The architectural complex that today houses the Great Galleries of the Academy is made up of several historic buildings: the church of Santa Maria della Carità, its monastery and the spaces of the Scuola Grande of the same name.

Its foundation in the early decades of the twelfth century where, until the early nineteenth century, the canons of Santa Maria in Porto outside Ravenna, first, and the observant Augustinians of Frigionaia then, traced the name and the use of spaces with the older than the Venetian lay brotherhoods of the battuti.

With the settling of the Augustinians, during the fifteenth century, several reconstruction campaigns were undertaken in the church and in the monastery, the latter modified in the eastern wing by Andrea Palladio in the sixties of the sixteenth century.

The buildings of the School were renovated in the second half of the eighteenth century, based on designs by Giorgio Massari and the pupil Bernardino Macaruzzi.

Only in 1807 the buildings of the Santa Maria della Carità complex, which became state property by Napoleonic edict, were assigned to the headquarters of the Academy of Fine Arts with adjoining Galleries.


On 24 September 1750, the Venetian Senate sanctioned the birth of the Venetian Academy which adopted a statute in 1756. The Academic College was made up of thirty-six professors among whom, from year to year, the four masters for teaching were chosen: Figure, Portrait, Landscape, Sculpture. Gianbattista Piazzetta was the first president while Gianbattista Pittoni and Gianmaria Morlaiter were the first councilors; and these had the task of electing the academics among whom the teachers were indicated: Gasparo Diziani, Francesco Zanchi, Francesco Fontebasso and Bortolomeo Nazzari. The teaching of perspective and architecture was established in 1768 with a course, held and subsequently renewed annually, by Francesco Costa. Since its establishment the Venetian Academy has been involved in the conservation and restoration of public paintings and even in 1777 the academician Pietro Edwards was the architect of a unique technical and critical elaboration in the field of restoration, such as to be considered a authentic Carta del Restauro ante litteram, contributing later, in 1819, to the "Institution of a Formal Public School for the Restoration of Damaged Paintings". In 1807 the "Venetian Academy of Painting, Sculpture and Architecture" was reformed into the "Royal Academy of Fine Arts" and moved to the premises, no longer used for worship, of the convent, church and school of Santa Maria della Carità. The architecture professor Giannantonio Selva, a well-known representative of classicism, adapted the complex of buildings to the new functions with an unprecedented and unscrupulous fusion of Gothic, Palladian and neoclassical structures which, however, already coexisted in the previous projects of the annexed factories.
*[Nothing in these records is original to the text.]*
Lemma _fetch_escaping_exception_witness :
  is_ClientError (AttributeError "'ClientResponse' object has no attribute 'encoding'") = false /\
  is_TimeoutError (AttributeError "'ClientResponse' object has no attribute 'encoding'") = false /\
  fst (_fetch Examples.malformed "GET" None None (Examples.client None None None))
  = Examples.client None None None.
Proof.
  apply (_fetch_escaping_exception Examples.malformed "GET" None None
           (Examples.client None None None) (AttributeError "'ClientResponse' object has no attribute 'encoding'")).
  reflexivity.
Defined.

(** X14: whenever [_fetch] returns, it returns [UPDATE_ERROR] with no
    data and the instance is as it was: it never returns [UPDATE_OK] and
    never stores [parser] or [feed_data], because a response that passes
    the status check ends in the exception of line 89. *)
Theorem _fetch_returns_only_ERROR {RssEntry : Type} (ext : External RssEntry)
    (method : string) (headers params : option (list (string * string)))
    (self : GeoRssFeed RssEntry) (status_ : Status) (data : option (Feed RssEntry)) :
  snd (_fetch ext method headers params self) = Ret (status_, data) ->
  status_ = UPDATE_ERROR /\ data = None /\
  fst (_fetch ext method headers params self) = self /\
  exists e, transport_exn e = true /\
    (request ext (fetch_request method headers params self) = Raise e \/
     exists response,
       request ext (fetch_request method headers params self) = Ret response /\
       raise_for_status ext response = Raise e).
Proof.
  rewrite _fetch_steps. unfold after_handlers.
  destruct (request ext _) as [response|e] eqn:Hrequest.
  - destruct (raise_for_status ext response) as [[]|e] eqn:Hstatus; [discriminate|].
    destruct (transport_exn e) eqn:He; [|discriminate].
    simpl. intros [= <- <-]. repeat split. exists e. split; [exact He|].
    right. exists response. split; [reflexivity|exact Hstatus].
  - destruct (transport_exn e) eqn:He; [|discriminate].
    simpl. intros [= <- <-]. repeat split. exists e. split; [exact He|].
    left. reflexivity.
Qed.

Lemma _fetch_returns_only_ERROR_witness :
  UPDATE_ERROR = UPDATE_ERROR /\ (None : option (Feed FeedEntry)) = None /\
  fst (_fetch Examples.failing "GET" None None (Examples.client None None None))
  = Examples.client None None None /\
  exists e, transport_exn e = true /\
    (request Examples.failing
       (fetch_request "GET" None None (Examples.client None None None)) = Raise e \/
     exists response,
       request Examples.failing
         (fetch_request "GET" None None (Examples.client None None None)) = Ret response /\
       raise_for_status Examples.failing response = Raise e).
Proof.
  apply (_fetch_returns_only_ERROR Examples.failing "GET" None None
           (Examples.client None None None) UPDATE_ERROR None).
  reflexivity.
Defined.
The president of the Academy became a director, being able to hold the position for life as well as the masters. In the meantime, from 1798 many masterpieces from the convents and churches of the Veneto flowed into the Academy headquarters and with the return of the Austrians many works were returned by the French; then on 10 August 1817 the Galleries were opened to the public of visitors, continuing however to enrich themselves thanks to the donations of the same masters and the various rich private collections. Only in 1879 the Gallerie dell'Accademia were spun off from the direct control and protection of the same teachers of the Academy of Fine Arts who previously held, among other things, this role of conservation.

The Academy can therefore well be represented by those artists who with their contribution have favored the growth of the new generations including Piazzetta, Tiepolo, Zanchi, Diziani, Morlaiter, Selva, Canova, Hayez, Lipparini, Matteini, Grigoletti, Politi, Molmenti, Favretto, Nono, Ciardi, Milesi, Tito, Cadorin, Cesetti, Saetti, Giuliani, Arturo Martini, Alberto Viani, Mario de Luigi, Carlo Scarpa, Afro, Santomaso, Emilio Vedova. These names are only part of what the Academy of Venice has always been able to express, becoming in fact one of the most prestigious artistic institutes in the international field.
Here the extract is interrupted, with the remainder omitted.